▸ **ACTION ITEM**
In the entries below, find every line holding the string "negb" and collect it.

(Collected data entries)
(* ===== verification/AgentVerify.v ===== *)
(** * Recovery control: verification of the audit log

    Models src/recovery-control/src/cra/central/verify.py: the invariants the centre
    checks on the records of its agents.  The counts of its summary are left out.
    Times are the milliseconds their texts denote. *)
From S2P Require Import Prelude PyVal UtcTime FastPolicy EffectContract EffectModel AgentPolicy AgentObserve AgentDecide AgentStore.

Record audit_entry : Type := mkEntry { v_agent : string; v_instance : string; v_seq : Z; v_ts : Z; v_kind : string; v_payload : dict }.
Record violation : Type := mkViolation { vi_code : string; vi_agent : string; vi_seq : option Z; vi_detail : string }.

Definition RESULT_GRACE : Z := 300000.
Definition SILENT_AFTER : Z := 1500000.

(** A dict or set keyed by decoded values: only hashable ones can be keys. *)
Definition hashable (v : pyval) : res unit := match v with VList _ | VDict _ => Err EType | _ => Ok tt end.
Definition keyed {A} (k : pyval) (l : list (pyval * A)) : option A := snd <$> List.find (fun kv => py_eq (fst kv) k) l.
(** [d[k] = a]: a new key goes to the end, an old one keeps its place. *)
Fixpoint keyed_set {A} (k : pyval) (a : A) (l : list (pyval * A)) : list (pyval * A) :=
  match l with
  | [] => [(k, a)]
  | (k', a') :: l' => if py_eq k' k then (k', a) :: l' else (k', a') :: keyed_set k a l'
  end.

(** Policies by version. *)
Definition find_policy (policies : list (Z * dict)) (version : pyval) : res (option dict) :=
  let! _ := hashable version in Ok (snd <$> List.find (fun kv => py_eq (VInt (fst kv)) version) policies).

(** ** Per agent instance: results of actions and evidence of recovery *)
Section Verify.
Context `{Repr} `{FromIso}.

Definition opt_sample (v response : pyval) : bool :=
  match v, response with VDict s, VDict r => after_request s r | _, _ => false end.
Definition opt_progress (first second max_gap lastsnd : pyval) : bool :=
  match first, second with VDict f, VDict s => sending_progress f s max_gap lastsnd | _, _ => false end.

(** A historical RECOVERED label. *)
Definition recovered_valid (payload result : dict) (response : pyval) : bool :=
  eq_str (dget result "state" VNone) "EFFECT_OBSERVED"
  && opt_sample (VDict [("generation_key", dget payload "observed_generation_key" VNone);
                        ("executor_instance_id", dget payload "executor_instance_id" VNone);
                        ("observed_at", dget payload "observed_at" VNone); ("uptime_sec", dget payload "uptime_sec" VNone)]) response.

(** A DELIVERY_RESUMED label, with or without a confirmed execution. *)
Definition resumed_valid (policies : list (Z * dict)) (resumed : bool) (payload action result : dict) (response : pyval) : res bool :=
  let! found := find_policy policies (dget action "policy_version" VNone) in
  let recovery_policy := default [] found in
  let first := py_or (dget payload "progress_from" VNone) (VDict []) in
  let second := py_or (dget payload "sample" VNone) (VDict []) in
  let expected := if resumed then "EFFECT_OBSERVED" else "OUTCOME_UNKNOWN" in
  Ok (eq_str (dget action "mode" VNone) "enforce") &&! Ok (eq_str (dget result "state" VNone) expected)
  &&! Ok (eq_str (dget payload "execution_state" VNone) expected)
  &&! (let! pod := get response "agent_pod_uid" in let! generation := get response "agent_previous_generation" in
       Ok (eq_str (dget action "generation_key" VNone) (py_str pod ++ "/" ++ py_str generation)))
  &&! Ok (opt_sample first response) &&! Ok (opt_sample second response)
  &&! rall (fun k => let! mine := get second k in let! theirs := get response ("agent_" ++ k) in Ok (py_eq mine theirs))
        ["delivery_route"; "delivery_route_generation"]
  &&! (let! w := get response "agent_verify_window_sec" in Ok (py_eq w (dget recovery_policy "verify_window_sec" VNone)))
  &&! (let! w := get response "agent_stall_lastsnd_ms" in Ok (py_eq w (dget recovery_policy "stall_lastsnd_ms" VNone)))
  &&! (let! gap := getd response "agent_max_sample_gap_sec" (VInt 5) in
       Ok (opt_progress first second gap (dget recovery_policy "stall_lastsnd_ms" (VInt (po_stall_lastsnd_ms BUILTIN))))).

Record stream_state : Type := mkStream { st_reserved : list (pyval * audit_entry); st_results : list (pyval * dict); st_violations : list violation }.
Definition report (code : string) (r : audit_entry) (detail : string) : violation := mkViolation code (v_agent r) (Some (v_seq r)) detail.

Definition action_id (payload : dict) : res pyval := let! id := idx (VDict payload) "action_id" in let! _ := hashable id in Ok id.
Definition RESUMED : list string := ["DELIVERY_RESUMED"; "DELIVERY_RESUMED_EXECUTION_UNKNOWN"; "RECOVERED"].
Definition verified_entry (policies : list (Z * dict)) (s : stream_state) (r : audit_entry) : res stream_state :=
  let payload := v_payload r in
  let result_name := dget payload "result" VNone in
  let! _ := hashable (dget payload "result" (VStr "")) in
  if negb (in_strs result_name RESUMED) then Ok s else
  let! id := action_id payload in
  let action := match keyed id (st_reserved s) with Some e => v_payload e | None => [] end in
  let result := default [] (keyed id (st_results s)) in
  let response := dget result "response" (VDict []) in
  let! valid := (if eq_str result_name "RECOVERED" then Ok (recovered_valid payload result response)
                 else resumed_valid policies (eq_str result_name "DELIVERY_RESUMED") payload action result response) in
  Ok (if valid : bool then s
      else mkStream (st_reserved s) (st_results s) (st_violations s ++ [report "RECOVERY_EVIDENCE_INVALID" r ""])).
Definition stream_entry (policies : list (Z * dict)) (s : stream_state) (r : audit_entry) : res stream_state :=
  let payload := v_payload r in
  if String.eqb (v_kind r) "action_reserved" then
    let! id := action_id payload in Ok (mkStream (keyed_set id r (st_reserved s)) (st_results s) (st_violations s))
  else if listed ["action_result"; "action_reconciled"] (v_kind r) then
    let! id := action_id payload in Ok (mkStream (st_reserved s) (keyed_set id payload (st_results s)) (st_violations s))
  else if String.eqb (v_kind r) "action_verified" then verified_entry policies s r
  else Ok s.
Fixpoint stream_entries (policies : list (Z * dict)) (s : stream_state) (l : list audit_entry) : res stream_state :=
  match l with
  | [] => Ok s
  | r :: l' => let! s' := stream_entry policies s r in stream_entries policies s' l'
  end.
(** An action whose result is missing for longer than the grace. *)
Definition without_result (now : Q) (s : stream_state) (kv : pyval * audit_entry) : bool :=
  bool_decide (keyed (fst kv) (st_results s) = None) && (RESULT_GRACE <? Qfloor (now * 1000) - v_ts (snd kv)).
Definition stream_violations (now : Q) (policies : list (Z * dict)) (l : list audit_entry) : res (list violation) :=
  let! s := stream_entries policies (mkStream [] [] []) l in
  Ok (st_violations s ++ map (fun kv => report "I2_ACTION_WITHOUT_RESULT" (snd kv) ("action " ++ py_str (fst kv)))
                           (List.filter (without_result now s) (st_reserved s))).

(** The records of each agent instance, in the order of first appearance. *)
Definition of_stream (a i : string) (r : audit_entry) : bool := String.eqb (v_agent r) a && String.eqb (v_instance r) i.
Fixpoint stream_names (l : list audit_entry) (seen : list (string * string)) : list (string * string) :=
  match l with
  | [] => []
  | r :: l' => if bool_decide ((v_agent r, v_instance r) ∈ seen) then stream_names l' seen
               else (v_agent r, v_instance r) :: stream_names l' ((v_agent r, v_instance r) :: seen)
  end.
Fixpoint streams_violations (now : Q) (policies : list (Z * dict)) (records : list audit_entry) (names : list (string * string))
    : res (list violation) :=
  match names with
  | [] => Ok []
  | (a, i) :: rest =>
      let! l := stream_violations now policies (List.filter (of_stream a i) records) in
      let! l' := streams_violations now policies records rest in Ok (l ++ l')
  end.

(** ** Per agent and mode: the limits of actions *)
(** [sorted(records, key=...)] *)
Definition by_time (l : list audit_entry) : list audit_entry := sort_by v_ts l.

(** A reservation that was counted: its agent, mode, generation and time. *)
Record counted : Type := mkCounted { n_agent : string; n_mode : pyval; n_key : pyval; n_ts : Z }.
Definition same_key (x y : counted) : bool := String.eqb (n_agent x) (n_agent y) && py_eq (n_mode x) (n_mode y).
Definition same_generation (x y : counted) : bool := same_key x y && py_eq (n_key x) (n_key y).

Definition flag (b : bool) (code : string) (r : audit_entry) (detail : string) : list violation := if b then [report code r detail] else [].
Definition seconds (ms : Z) : Q := (inject_Z ms / 1000)%Q.
(** [q < v] and [n >= v] for a decoded number; anything else raises. *)
Definition below (q : Q) (v : pyval) : res bool := match as_number v with Some f => Ok (pyfloat_lt (Fin q) f) | None => Err EType end.
Definition at_least (n : Z) (v : pyval) : res bool :=
  match as_number v with Some f => Ok (pyfloat_lt f (Fin (inject_Z n)) || pyfloat_eq f (Fin (inject_Z n))) | None => Err EType end.
Definition within (at_ ms : Z) (l : list Z) : Z := Z.of_nat (length (List.filter (fun t => at_ - t <=? ms) l)).

Definition bad_network (payload : dict) : res bool :=
  let! network := get (py_or (dget payload "evidence" VNone) (VDict [])) "network" in
  let network := py_or network (VDict []) in
  (let! v := get network "network_down" in Ok (negb (is_false v)))
  ||! (let! v := get network "ingest_ok" in Ok (negb (is_true v))) ||! (let! v := get network "timed_out" in Ok (is_true v)).

Definition rate_violations (r : audit_entry) (previous : list Z) (policy : dict) : res (list violation) :=
  let! soon := (match last previous with
                | Some t => let! c := idx (VDict policy) "cooldown_sec" in below (seconds (v_ts r - t)) c
                | None => Ok false
                end) in
  let! full := (let! m := idx (VDict policy) "max_per_hour" in at_least (within (v_ts r) 3600000 previous) m)
               ||! (let! m := idx (VDict policy) "max_per_day" in at_least (within (v_ts r) 86400000 previous) m) in
  Ok (flag soon "I6_COOLDOWN" r "" ++ flag full "I6_LIMIT" r "").

Definition limit_entry (policies : list (Z * dict)) (seen : list counted) (r : audit_entry) : res (list counted * list violation) :=
  let payload := v_payload r in
  let mode := dget payload "mode" (VStr "") in
  let x := mkCounted (v_agent r) mode (dget payload "generation_key" (VStr "")) (v_ts r) in
  let! _ := hashable mode in
  let! _ := hashable (n_key x) in
  let again := existsb (same_generation x) seen in
  let version := dget payload "policy_version" VNone in
  let! found := find_policy policies version in
  let policy := match found with Some p => Some p | None => if py_eq version (VInt 0) then Some (policy_dict BUILTIN) else None end in
  let mismatch := match policy with Some p => eq_str mode "enforce" && negb (eq_str (dget p "mode" VNone) "enforce") | None => false end in
  let! unlocalised := bad_network payload in
  let! rates := match policy with Some p => rate_violations r (map n_ts (List.filter (same_key x) seen)) p | None => Ok [] end in
  Ok (seen ++ [x],
      flag again "I1_DUPLICATE_GENERATION_ACTION" r (py_str (n_key x))
      ++ flag (bool_decide (policy = None)) "I8_UNKNOWN_POLICY_VERSION" r (py_str version)
      ++ flag mismatch "I7_ENFORCE_WITHOUT_ENFORCE_POLICY" r ("policy " ++ py_str version)
      ++ flag unlocalised "I4_ACTION_WITHOUT_LOCALIZED_STALL" r "" ++ rates).
Fixpoint limit_entries (policies : list (Z * dict)) (seen : list counted) (l : list audit_entry) : res (list violation) :=
  match l with
  | [] => Ok []
  | r :: l' =>
      let! (seen', found) := limit_entry policies seen r in
      let! rest := limit_entries policies seen' l' in Ok (found ++ rest)
  end.
Definition limits (policies : list (Z * dict)) (records : list audit_entry) : res (list violation) :=
  limit_entries policies [] (List.filter (fun r => String.eqb (v_kind r) "action_reserved") (by_time records)).

(** ** The whole check *)
Definition last_seen (records : list audit_entry) (a : string) : option Z :=
  maximum (map v_ts (List.filter (fun r => String.eqb (v_agent r) a) records)).
Fixpoint agent_names (l : list audit_entry) (seen : list string) : list string :=
  match l with
  | [] => []
  | r :: l' => if bool_decide (v_agent r ∈ seen) then agent_names l' seen else v_agent r :: agent_names l' (v_agent r :: seen)
  end.
Definition silence (now : Q) (records : list audit_entry) (expected : list string) : list violation :=
  match records with [] => [mkViolation "AUDIT_EMPTY" "" None "no observed audit records"] | _ => [] end
  ++ map (fun a => mkViolation "AGENT_UNOBSERVED" a None "no audit received")
       (List.filter (fun a => bool_decide (last_seen records a = None)) expected)
  ++ map (fun a => mkViolation "AGENT_SILENT" a None "")
       (List.filter (fun a => match last_seen records a with Some t => SILENT_AFTER <? Qfloor (now * 1000) - t | None => false end)
          (agent_names records [])).

Definition verify_audit (records : list audit_entry) (policies : list (Z * dict)) (now : Q) (expected : list string) : res (list violation) :=
  let! recovery := streams_violations now policies records (stream_names records []) in
  let! rates := limits policies records in
  Ok (recovery ++ rates ++ silence now records expected).
End Verify.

▸ **SOLUTION**
  if negb (in_strs result_name RESUMED) then Ok s else
  (let! v := get network "network_down" in Ok (negb (is_false v)))
  ||! (let! v := get network "ingest_ok" in Ok (negb (is_true v))) ||! (let! v := get network "timed_out" in Ok (is_true v)).
  let mismatch := match policy with Some p => eq_str mode "enforce" && negb (eq_str (dget p "mode" VNone) "enforce") | None => false end in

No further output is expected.